___ Material provided
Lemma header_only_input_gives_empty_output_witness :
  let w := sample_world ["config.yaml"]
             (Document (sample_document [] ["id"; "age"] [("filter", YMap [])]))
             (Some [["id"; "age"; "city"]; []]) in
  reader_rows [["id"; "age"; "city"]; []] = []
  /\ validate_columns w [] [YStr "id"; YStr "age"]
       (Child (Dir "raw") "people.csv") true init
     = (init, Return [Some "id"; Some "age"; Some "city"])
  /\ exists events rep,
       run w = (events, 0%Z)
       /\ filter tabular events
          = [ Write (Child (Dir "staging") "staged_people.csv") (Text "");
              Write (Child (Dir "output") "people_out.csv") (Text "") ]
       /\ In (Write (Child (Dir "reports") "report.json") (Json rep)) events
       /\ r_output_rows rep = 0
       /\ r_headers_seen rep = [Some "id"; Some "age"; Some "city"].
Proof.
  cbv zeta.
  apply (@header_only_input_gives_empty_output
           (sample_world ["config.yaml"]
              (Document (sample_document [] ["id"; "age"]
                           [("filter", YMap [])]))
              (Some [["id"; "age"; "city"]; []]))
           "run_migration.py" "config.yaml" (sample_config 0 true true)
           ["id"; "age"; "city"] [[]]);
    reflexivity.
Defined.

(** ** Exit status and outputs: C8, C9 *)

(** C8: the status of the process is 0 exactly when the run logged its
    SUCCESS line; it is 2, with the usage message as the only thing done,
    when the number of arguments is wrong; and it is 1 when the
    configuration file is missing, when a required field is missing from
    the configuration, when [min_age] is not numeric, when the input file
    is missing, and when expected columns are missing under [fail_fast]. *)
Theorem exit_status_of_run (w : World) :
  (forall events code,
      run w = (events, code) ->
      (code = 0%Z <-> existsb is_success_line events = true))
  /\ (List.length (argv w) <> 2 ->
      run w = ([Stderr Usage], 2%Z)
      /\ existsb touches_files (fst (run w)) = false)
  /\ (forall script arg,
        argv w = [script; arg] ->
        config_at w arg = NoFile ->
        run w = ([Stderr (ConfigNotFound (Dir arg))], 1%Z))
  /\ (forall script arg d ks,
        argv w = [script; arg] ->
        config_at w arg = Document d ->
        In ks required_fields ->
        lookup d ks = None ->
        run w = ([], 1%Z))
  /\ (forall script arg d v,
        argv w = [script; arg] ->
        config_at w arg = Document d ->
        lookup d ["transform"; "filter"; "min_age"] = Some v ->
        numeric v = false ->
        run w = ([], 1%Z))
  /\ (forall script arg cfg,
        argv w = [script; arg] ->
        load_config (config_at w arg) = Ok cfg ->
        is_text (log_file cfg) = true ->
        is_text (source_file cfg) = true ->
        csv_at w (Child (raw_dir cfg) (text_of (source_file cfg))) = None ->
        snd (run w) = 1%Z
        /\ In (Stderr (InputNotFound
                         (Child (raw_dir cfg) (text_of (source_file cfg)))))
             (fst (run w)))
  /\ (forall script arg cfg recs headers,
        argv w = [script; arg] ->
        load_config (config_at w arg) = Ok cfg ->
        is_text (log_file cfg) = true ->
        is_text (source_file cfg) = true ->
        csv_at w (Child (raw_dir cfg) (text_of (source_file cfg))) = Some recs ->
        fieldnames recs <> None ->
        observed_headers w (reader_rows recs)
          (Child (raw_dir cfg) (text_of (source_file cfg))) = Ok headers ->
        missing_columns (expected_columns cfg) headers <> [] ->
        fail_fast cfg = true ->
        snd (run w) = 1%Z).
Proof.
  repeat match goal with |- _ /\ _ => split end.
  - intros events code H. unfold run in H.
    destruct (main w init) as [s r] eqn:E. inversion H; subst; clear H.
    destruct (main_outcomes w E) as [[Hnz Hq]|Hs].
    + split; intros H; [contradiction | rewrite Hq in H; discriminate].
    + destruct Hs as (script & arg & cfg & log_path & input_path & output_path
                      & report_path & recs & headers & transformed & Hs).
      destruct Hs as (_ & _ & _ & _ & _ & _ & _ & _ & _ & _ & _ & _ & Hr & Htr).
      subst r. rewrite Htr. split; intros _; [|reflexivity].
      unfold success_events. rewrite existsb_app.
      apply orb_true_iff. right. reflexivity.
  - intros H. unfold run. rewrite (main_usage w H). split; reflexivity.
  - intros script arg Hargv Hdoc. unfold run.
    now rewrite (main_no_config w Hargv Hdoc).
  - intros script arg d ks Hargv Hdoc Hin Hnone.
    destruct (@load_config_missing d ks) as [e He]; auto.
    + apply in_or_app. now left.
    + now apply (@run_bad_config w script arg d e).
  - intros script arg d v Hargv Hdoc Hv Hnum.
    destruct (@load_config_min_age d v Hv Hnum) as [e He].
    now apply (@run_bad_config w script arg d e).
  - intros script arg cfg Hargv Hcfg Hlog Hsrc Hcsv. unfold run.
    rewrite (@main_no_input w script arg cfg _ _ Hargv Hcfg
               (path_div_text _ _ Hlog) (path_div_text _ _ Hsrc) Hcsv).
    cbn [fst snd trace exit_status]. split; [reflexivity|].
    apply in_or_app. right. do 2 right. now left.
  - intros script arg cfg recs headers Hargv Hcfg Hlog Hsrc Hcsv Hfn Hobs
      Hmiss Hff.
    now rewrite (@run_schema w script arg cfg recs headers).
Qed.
______
___ Material provided
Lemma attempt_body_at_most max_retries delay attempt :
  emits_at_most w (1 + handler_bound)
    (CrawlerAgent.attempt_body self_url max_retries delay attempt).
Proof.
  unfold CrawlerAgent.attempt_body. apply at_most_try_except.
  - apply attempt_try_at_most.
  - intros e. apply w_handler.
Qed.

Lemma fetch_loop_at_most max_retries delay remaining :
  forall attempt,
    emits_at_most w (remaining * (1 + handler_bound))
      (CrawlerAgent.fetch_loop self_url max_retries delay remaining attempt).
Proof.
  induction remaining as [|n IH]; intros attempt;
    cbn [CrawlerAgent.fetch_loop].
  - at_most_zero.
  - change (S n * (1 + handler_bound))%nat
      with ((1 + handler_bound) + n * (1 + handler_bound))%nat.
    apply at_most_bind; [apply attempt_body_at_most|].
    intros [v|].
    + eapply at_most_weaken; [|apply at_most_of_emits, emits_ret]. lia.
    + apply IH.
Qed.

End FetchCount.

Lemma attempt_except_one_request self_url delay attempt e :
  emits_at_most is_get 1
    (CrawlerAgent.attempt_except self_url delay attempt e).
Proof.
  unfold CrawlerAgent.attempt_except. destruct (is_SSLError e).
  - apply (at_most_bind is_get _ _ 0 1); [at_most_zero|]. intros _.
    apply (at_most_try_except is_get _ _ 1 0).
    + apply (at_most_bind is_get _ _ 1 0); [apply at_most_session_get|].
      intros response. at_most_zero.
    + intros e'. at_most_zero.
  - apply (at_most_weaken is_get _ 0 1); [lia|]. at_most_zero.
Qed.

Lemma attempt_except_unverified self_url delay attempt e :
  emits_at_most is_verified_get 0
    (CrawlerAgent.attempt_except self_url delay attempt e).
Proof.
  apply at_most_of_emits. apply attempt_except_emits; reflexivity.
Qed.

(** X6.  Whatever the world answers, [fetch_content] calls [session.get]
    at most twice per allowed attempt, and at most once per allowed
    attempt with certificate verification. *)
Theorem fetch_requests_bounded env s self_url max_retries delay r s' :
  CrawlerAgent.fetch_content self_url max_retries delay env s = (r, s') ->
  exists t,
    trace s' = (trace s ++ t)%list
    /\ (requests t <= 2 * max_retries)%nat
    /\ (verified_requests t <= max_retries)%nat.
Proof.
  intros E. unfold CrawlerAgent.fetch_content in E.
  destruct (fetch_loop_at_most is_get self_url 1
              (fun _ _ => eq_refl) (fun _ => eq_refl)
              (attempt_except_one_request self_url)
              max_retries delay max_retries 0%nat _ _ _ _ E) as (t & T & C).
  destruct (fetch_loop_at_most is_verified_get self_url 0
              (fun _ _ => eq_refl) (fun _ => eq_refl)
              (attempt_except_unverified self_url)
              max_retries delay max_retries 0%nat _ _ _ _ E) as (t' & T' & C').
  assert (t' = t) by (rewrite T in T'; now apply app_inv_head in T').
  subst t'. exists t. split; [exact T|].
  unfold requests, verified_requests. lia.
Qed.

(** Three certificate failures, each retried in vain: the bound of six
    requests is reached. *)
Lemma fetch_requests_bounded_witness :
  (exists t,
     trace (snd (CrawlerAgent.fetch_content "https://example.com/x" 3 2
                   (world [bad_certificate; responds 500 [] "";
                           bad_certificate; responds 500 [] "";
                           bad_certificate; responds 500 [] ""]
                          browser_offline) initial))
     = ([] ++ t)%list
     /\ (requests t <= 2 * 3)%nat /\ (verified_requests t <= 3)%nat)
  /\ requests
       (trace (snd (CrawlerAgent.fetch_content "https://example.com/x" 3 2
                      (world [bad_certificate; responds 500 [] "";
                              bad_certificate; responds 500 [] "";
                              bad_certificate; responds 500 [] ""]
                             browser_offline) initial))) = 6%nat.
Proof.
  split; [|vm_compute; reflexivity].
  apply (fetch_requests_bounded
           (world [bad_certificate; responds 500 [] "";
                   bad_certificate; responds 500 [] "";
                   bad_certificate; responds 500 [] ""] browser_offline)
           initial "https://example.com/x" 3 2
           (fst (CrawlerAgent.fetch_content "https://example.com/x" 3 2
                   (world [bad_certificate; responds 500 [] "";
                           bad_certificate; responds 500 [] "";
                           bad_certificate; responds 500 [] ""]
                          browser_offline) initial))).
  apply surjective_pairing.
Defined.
______
**Exercise description**
From the material above, retype precisely the lines between the line holding "run w = (events, 0%Z)" and the line holding "SUCCESS line; it", inclusive, and nothing beyond them.

**Result of this exercise**
       run w = (events, 0%Z)
       /\ filter tabular events
          = [ Write (Child (Dir "staging") "staged_people.csv") (Text "");
              Write (Child (Dir "output") "people_out.csv") (Text "") ]
       /\ In (Write (Child (Dir "reports") "report.json") (Json rep)) events
       /\ r_output_rows rep = 0
       /\ r_headers_seen rep = [Some "id"; Some "age"; Some "city"].
Proof.
  cbv zeta.
  apply (@header_only_input_gives_empty_output
           (sample_world ["config.yaml"]
              (Document (sample_document [] ["id"; "age"]
                           [("filter", YMap [])]))
              (Some [["id"; "age"; "city"]; []]))
           "run_migration.py" "config.yaml" (sample_config 0 true true)
           ["id"; "age"; "city"] [[]]);
    reflexivity.
Defined.

(** ** Exit status and outputs: C8, C9 *)

(** C8: the status of the process is 0 exactly when the run logged its
    SUCCESS line; it is 2, with the usage message as the only thing done,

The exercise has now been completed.